The plot of The Debt concerns a mystery in the past of three Mossad(Israeli secret service) agents deployed to apprehend an infamous high profile Nazi war criminal. The story is the action that actually unfolded—or did not—in prosecuting the event.

The Debt refers to what is owed the six million victims of Hitler’s genocidal plan for a “final solution” of the so-called “Jewish problem” through the literal liquidation of a people called a race. The notion of the debt is what survivors and descendants of the murder victims feel they owe relatives who made the ultimate sacrifice for them.

The film however, takes this further, for it addresses tragic memory and mystery in depicting a fictitious instance in which indebtedness is understood on another level.

The Debt is both gripping and haunting, from start to finish and worth a serious look. It is not for the faint of heart, as it contains graphic and gruesome violence, but such scenes are all in service of story and plot. Dame Helen is her absolute best, as usual.

A week ago my colleague Dennis Morton spoke about the new Irish film, The Guard. Starring Brendan Gleeson and Don Cheadle, it presents a no holds barred barroom brawl of a movie which shows Eire and its people with the gloves off. It shies away from nothing, no sordid stereotype nor slur is unslung. Gleeson’s crass constable, sergeant Gerry Boyle, fuses Jackie Gleason’s Ralph Cramden and Art Carney’s Ed Norton of The Honeymooners with Archie Bunker. There is no pc pussyfooting here.

But this is no spinoff or retread of anything North American, in television or film.

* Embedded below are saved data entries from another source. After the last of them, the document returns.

(** The fold keeps the first of the entries with the greatest timestamp. *)
Lemma latest_fold (l : list (string * ErrorInfo)) e0 :
  let e := foldl (λ latest entry,
                    if timestamp latest <? timestamp entry.2 then entry.2 else latest) e0 l in
  (e = e0 ∨ ∃ id, (id, e) ∈ l) ∧ timestamp e0 ≤ timestamp e ∧
  ∀ id' e', (id', e') ∈ l → timestamp e' ≤ timestamp e.
Proof.
  revert e0. induction l as [|[id1 e1] l IH]; intros e0; cbn; [set_solver by lia|].
  destruct (IH (if timestamp e0 <? timestamp e1 then e1 else e0)) as (Hin & Hle & Hmax).
  set (e := foldl _ _ l) in *. split_and!.
  - destruct Hin as [->|[id Hin]]; [|right; exists id; set_solver].
    destruct (timestamp e0 <? timestamp e1); [right; exists id1; set_solver|by left].
  - destruct (Z.ltb_spec (timestamp e0) (timestamp e1)); lia.
  - intros id' e' [[= -> ->]|Hin']%elem_of_cons; [|eauto].
    destruct (Z.ltb_spec (timestamp e0) (timestamp e1)); lia.
Qed.

Lemma latest_error_spec f :
  match get_latest_error f with
  | Some e =>
      (∃ id, active_errors f !! id = Some e) ∧
      ∀ id' e', active_errors f !! id' = Some e' → timestamp e' ≤ timestamp e
  | None => active_errors f = ∅
  end.
Proof.
  unfold get_latest_error. destruct (traverse (active_errors f)) as [|[id0 e0] l] eqn:Hl.
  - apply map_eq. intros id. rewrite lookup_empty.
    destruct (active_errors f !! id) as [e|] eqn:He; [|done].
    apply traverse_elem in He. rewrite Hl in He. set_solver.
  - pose proof (latest_fold ((id0, e0) :: l) e0) as (Hin & _ & Hmax). rewrite <- Hl in *.
    set (e := foldl _ _ _) in *. split.
    + destruct Hin as [->|[id Hin]]; [exists id0|exists id]; apply traverse_elem; [|done].
      rewrite Hl. set_solver.
    + intros id' e' He'. apply (Hmax id'). by apply traverse_elem.
Qed.

(** [get_latest_error] returns an active error no other active error is newer
    than, in whatever order the map is traversed, and none only when no error is
    active. *)
Lemma get_latest_error_newest f :
  match get_latest_error f with
  | Some e =>
      (∃ id, active_errors f !! id = Some e) ∧
      ∀ id' e', active_errors f !! id' = Some e' → timestamp e' ≤ timestamp e
  | None => active_errors f = ∅
  end.
Proof. apply latest_error_spec. Qed.

(** ** Requests to one connector *)
Inductive cp_request :=
| ReqEvent (event : FSMEvent) (ts : Z) (inf : option string)
| ReqError (e : ErrorInfo)
| ReqErrorCleared (id : string)
| ReqAllErrorsCleared
| ReqTrigger.

Definition fsm_handle (now : Z) (r : cp_request) : fsm_op () :=
  match r with
  | ReqEvent event ts inf => handle_event now event ts inf ;; mret tt
  | ReqError e => handle_error e ;; mret tt
  | ReqErrorCleared id => handle_error_cleared now id ;; mret tt
  | ReqAllErrorsCleared => handle_all_errors_cleared now ;; mret tt
  | ReqTrigger => trigger_status_notification now
  end.

(** What one request does to a connector: its state follows the table, and what
    it reports is the effective state it leaves. *)
Record fsm_step (f : ChargePointFSM) (r : outcome exn ()) (f' : ChargePointFSM)
    (t : list notification) : Prop := {
  fs_returns : r = Ret tt;
  fs_state : state f' = state f ∨
    ∃ ev trans, find_key (state f) FSM_DEF = Some trans ∧ find_key ev trans = Some (state f');
  fs_reports : Forall (λ n, n_status n = get_state f') t;
  fs_suspend : (suspend_reason f ≠ None → state f = SuspendedEVSE) →
               suspend_reason f' ≠ None → state f' = SuspendedEVSE;
  fs_keys : map_Forall (λ id e, uuid e = id) (active_errors f) →
            map_Forall (λ id e, uuid e = id) (active_errors f');
  fs_info : last_emitted_info f' = default (last_emitted_info f) (n_info <$> last t);
}.

Lemma get_state_is f b :
  is_faulted f = b → get_state f = if b then Faulted else state f.
Proof. unfold get_state. by intros ->. Qed.

Lemma fsm_step_stays f : fsm_step f (Ret tt) f [].
Proof. constructor; eauto. Qed.

Lemma handle_event_step now event ts inf f :
  ∃ f' t, fsm_handle now (ReqEvent event ts inf) f = (Ret tt, f', t) ∧ fsm_step f (Ret tt) f' t.
Proof.
  destruct (find_key (state f) FSM_DEF) as [trans|] eqn:Htr; [|by destruct (state f)].
  cbn [fsm_handle]. unfold handle_event, emit_status_notification. cexpand. rewrite Htr.
  destruct (find_key event trans) as [dest|] eqn:Hd; [|eauto using fsm_step_stays].
  destruct (bool_decide (dest = state f) && _) eqn:Hself; [eauto using fsm_step_stays|].
  destruct (is_faulted f) eqn:Hf; do 2 eexists; (split; [reflexivity|]); constructor; cbn; eauto;
    try (intros _; destruct (bool_decide_reflect (dest = SuspendedEVSE)); congruence).
  constructor; [|done]. by rewrite (get_state_is _ false).
Qed.

(** The notification of an error carries the effective state. *)
Lemma notify_error_eq e f :
  notify_error e f =
    (Ret tt, set_last_emitted_info (info e) f,
     [{| n_status := get_state f; n_error_code := error_code e; n_timestamp := timestamp e;
         n_info := info e; n_vendor_id := vendor_id e;
         n_vendor_error_code := vendor_error_code e |}]).
Proof.
  unfold notify_error, emit_status_notification, get_state. cexpand. by destruct (is_faulted f).
Qed.

Lemma handle_error_step now e f :
  ∃ f' t, fsm_handle now (ReqError e) f = (Ret tt, f', t) ∧ fsm_step f (Ret tt) f' t.
Proof.
  cbn [fsm_handle]. unfold handle_error, mbind, cmd_mbind, cmd_bind, cget.
  case_bool_decide as Hknown; [eauto using fsm_step_stays|]. cbn. rewrite notify_error_eq.
  do 2 eexists. split; [reflexivity|]. constructor; cbn; eauto.
  intros Hkeys. by apply map_Forall_insert_2.
Qed.

Lemma emit_eq st code ts inf vendor vendor_code f :
  emit_status_notification st code ts inf vendor vendor_code f =
    (Ret tt, set_last_emitted_info inf f,
     [{| n_status := st; n_error_code := code; n_timestamp := ts; n_info := inf;
         n_vendor_id := vendor; n_vendor_error_code := vendor_code |}]).
Proof. done. Qed.

Lemma handle_error_cleared_step now id f :
  ∃ f' t, fsm_handle now (ReqErrorCleared id) f = (Ret tt, f', t) ∧ fsm_step f (Ret tt) f' t.
Proof.
  cbn [fsm_handle]. unfold handle_error_cleared, mbind, cmd_mbind, cmd_bind, cget.
  destruct (active_errors f !! id) as [e|] eqn:He; [|eauto using fsm_step_stays]. cbn [cmodify].
  set (f1 := set_active_errors _ f).
  assert (map_Forall (λ id e, uuid e = id) (active_errors f) →
          map_Forall (λ id e, uuid e = id) (active_errors f1)) as Hkeys
    by (intros ?; by apply map_Forall_delete).
  destruct (is_faulted f1 && negb (report_cleared_errors f1)) eqn:Hq.
  { do 2 eexists. split; [reflexivity|]. constructor; eauto. }
  destruct (cleared_report f1 e) as [[[code inf] vendor] vendor_code].
  rewrite emit_eq. do 2 eexists. split; [reflexivity|]. constructor; cbn; eauto.
Qed.

Lemma all_errors_cleared_step now f :
  ∃ f' t, fsm_handle now ReqAllErrorsCleared f = (Ret tt, f', t) ∧ fsm_step f (Ret tt) f' t.
Proof.
  do 2 eexists. split; [reflexivity|]. constructor; cbn; eauto.
  - constructor; [|done]. rewrite (get_state_is _ false); [done|].
    unfold is_faulted. cbn. pose proof (traverse_perm (∅ : gmap string ErrorInfo)) as Hp.
    rewrite map_to_list_empty in Hp. by apply Permutation_nil_r in Hp as ->.
  - intros _. apply map_Forall_empty.
Qed.

Lemma fsm_handle_step now r f :
  ∃ f' t, fsm_handle now r f = (Ret tt, f', t) ∧ fsm_step f (Ret tt) f' t.
Proof.
  destruct r; [apply handle_event_step|apply handle_error_step|apply handle_error_cleared_step|
               apply all_errors_cleared_step|].
  cbn [fsm_handle]. unfold trigger_status_notification, mbind, cmd_mbind, cmd_bind, cget.
  rewrite notify_error_eq. do 2 eexists. split; [reflexivity|]. constructor; cbn; eauto.
Qed.

(** ** Histories of one connector *)
Inductive history (init : ChargePointStatus) (report : bool) :
    ChargePointFSM → list notification → Prop :=
| history_new : history init report (ChargePointFSM_new init report) []
| history_request f t now r :
    history init report f t →
    history init report (st_of (fsm_handle now r f)) (t ++ out_of (fsm_handle now r f)).

Inductive follows_table : ChargePointStatus → ChargePointStatus → Prop :=
| follows_refl st : follows_table st st
| follows_step st st' st'' ev trans :
    follows_table st st' → find_key st' FSM_DEF = Some trans → find_key ev trans = Some st'' →
    follows_table st st''.

(** Along every history of a connector, no request throws, the state only
    changes along the transition table, a suspend reason is kept only in
    [SuspendedEVSE], errors are filed under their own uuid, and the remembered
    info is the one notified last. *)
Lemma connector_history_invariant init report f t :
  history init report f t →
  (∀ now r, res_of (fsm_handle now r f) = Ret tt) ∧
  follows_table init (state f) ∧
  (suspend_reason f ≠ None → state f = SuspendedEVSE) ∧
  map_Forall (λ id e, uuid e = id) (active_errors f) ∧
  last_emitted_info f = default None (n_info <$> last t).
Proof.
  induction 1 as [|f t now r _ (_ & Hst & Hsus & Hkeys & Hinfo)].
  { split_and!; try done; [|constructor].
    intros now r. destruct (fsm_handle_step now r (ChargePointFSM_new init report))
      as (f' & t & -> & Hs). done. }
  destruct (fsm_handle_step now r f) as (f' & t' & -> & [_ Hs _ Hsus' Hk Hi]). cbn. split_and!.
  - intros now' r'. by destruct (fsm_handle_step now' r' f') as (f'' & t'' & -> & ?).
  - destruct Hs as [->|(ev & trans & H1 & H2)]; [done|]. by eapply follows_step.
  - auto.
  - auto.
  - rewrite Hi, Hinfo, last_app. by destruct (last t').
Qed.

(** ** The charge point *)
Definition cps_handle (now : Z) (id : Z) (r : cp_request) : states_op () :=
  match r with
  | ReqEvent event ts inf => submit_event now id event ts inf
  | ReqError e => submit_error id e
  | ReqErrorCleared uuid => submit_error_cleared now id uuid
  | ReqAllErrorsCleared => submit_all_errors_cleared now id
  | ReqTrigger => states_trigger_status_notification now id
  end.

(** The machine of a connector. *)
Definition connector (s : ChargePointStates) (id : Z) : option ChargePointFSM :=
  if id =? 0 then state_machine_connector_zero s
  else if id <? 0 then None else state_machines s !! Z.to_nat (id - 1).

Definition set_connector (id : Z) (f : ChargePointFSM) (s : ChargePointStates) : ChargePointStates :=
  if id =? 0 then set_connector_zero (Some f) s
  else set_state_machines (<[Z.to_nat (id - 1) := f]> (state_machines s)) s.

Lemma has_connector_spec s id :
  has_connector s id = true ↔ 0 < id ∧ is_Some (state_machines s !! Z.to_nat (id - 1)).
Proof.
  unfold has_connector. rewrite andb_true_iff, lookup_lt_is_Some. lia.
Qed.

Lemma connector_set_eq s id f g : connector s id = Some g → connector (set_connector id f s) id = Some f.
Proof.
  unfold connector, set_connector. destruct (id =? 0); [done|]. destruct (id <? 0); [done|].
  intros Hg. cbn. apply list_lookup_insert_eq. by eapply lookup_lt_Some.
Qed.

Lemma connector_set_ne s id id' f :
  0 ≤ id → id ≠ id' → connector (set_connector id f s) id' = connector s id'.
Proof.
  intros Hid Hne. unfold connector, set_connector. destruct (Z.eqb_spec id 0), (Z.eqb_spec id' 0);
    try lia; try done.
  destruct (Z.ltb_spec id' 0); [done|]. cbn. apply list_lookup_insert_ne. lia.
Qed.

Lemma discard_result {A} (m : fsm_op A) f f' t :
  (m ;; mret tt) f = (Ret tt, f', t) → ∃ a, m f = (Ret a, f', t).
Proof.
  cexpand. destruct (m f) as [[[a|x|] f1] t1]; [|done..].
  intros [= <- <-]. exists a. by rewrite app_nil_r.
Qed.

Lemma at_machine_eq {A} (m : fsm_op A) s id f a f' t :
  0 < id < 2 ^ 31 → state_machines s !! Z.to_nat (id - 1) = Some f → m f = (Ret a, f', t) →
  at_machine (Z.to_nat (id - 1)) m s = (Ret a, set_connector id f' s, map (pair id) t).
Proof.
  intros Hid Hf Hm. unfold at_machine, set_connector. rewrite Hf, Hm.
  destruct (Z.eqb_spec id 0); [lia|]. do 2 f_equal. unfold clamp_to_int.
  by replace (Z.min _ _) with id by lia.
Qed.

Lemma submit_eq {A} (m : fsm_op A) s id f f' t :
  0 ≤ id < 2 ^ 31 → connector s id = Some f → (m ;; mret tt) f = (Ret tt, f', t) →
  submit id m s = (Ret tt, set_connector id f' s, map (pair id) t).
Proof.
  intros Hid Hf [a Hm]%discard_result. unfold connector in Hf. unfold submit.
  destruct (Z.eqb_spec id 0) as [->|Hne].
  - cexpand. unfold at_zero, set_connector. rewrite Hf, Hm. cbn. by rewrite app_nil_r.
  - destruct (Z.ltb_spec id 0); [lia|]. cexpand.
    rewrite (proj2 (has_connector_spec s id)) by (split; [lia|eauto]).
    rewrite (at_machine_eq m s id f a f' t) by (done || lia). by rewrite app_nil_r.
Qed.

From a raucous embrace of race and racism to Gleeson’s gimlet-eyed guffawing at Barack Obama himself, anything and anyone can be skewered on a spit for roasting. Billed as a comedy, The Guard is hardly that, perhaps a “dramedy,” that, dripping in sarcasm, nonetheless has its share of tender moments. Gleeson’s cop, as raunchily and rottenly as he rants and raves, is far more complex and compassionate than he seems on the surface. Therein lies the might and majesty of writer-director John Michael McDonagh’s tour de force script. Forget Mad-Eye Moody for now. See it.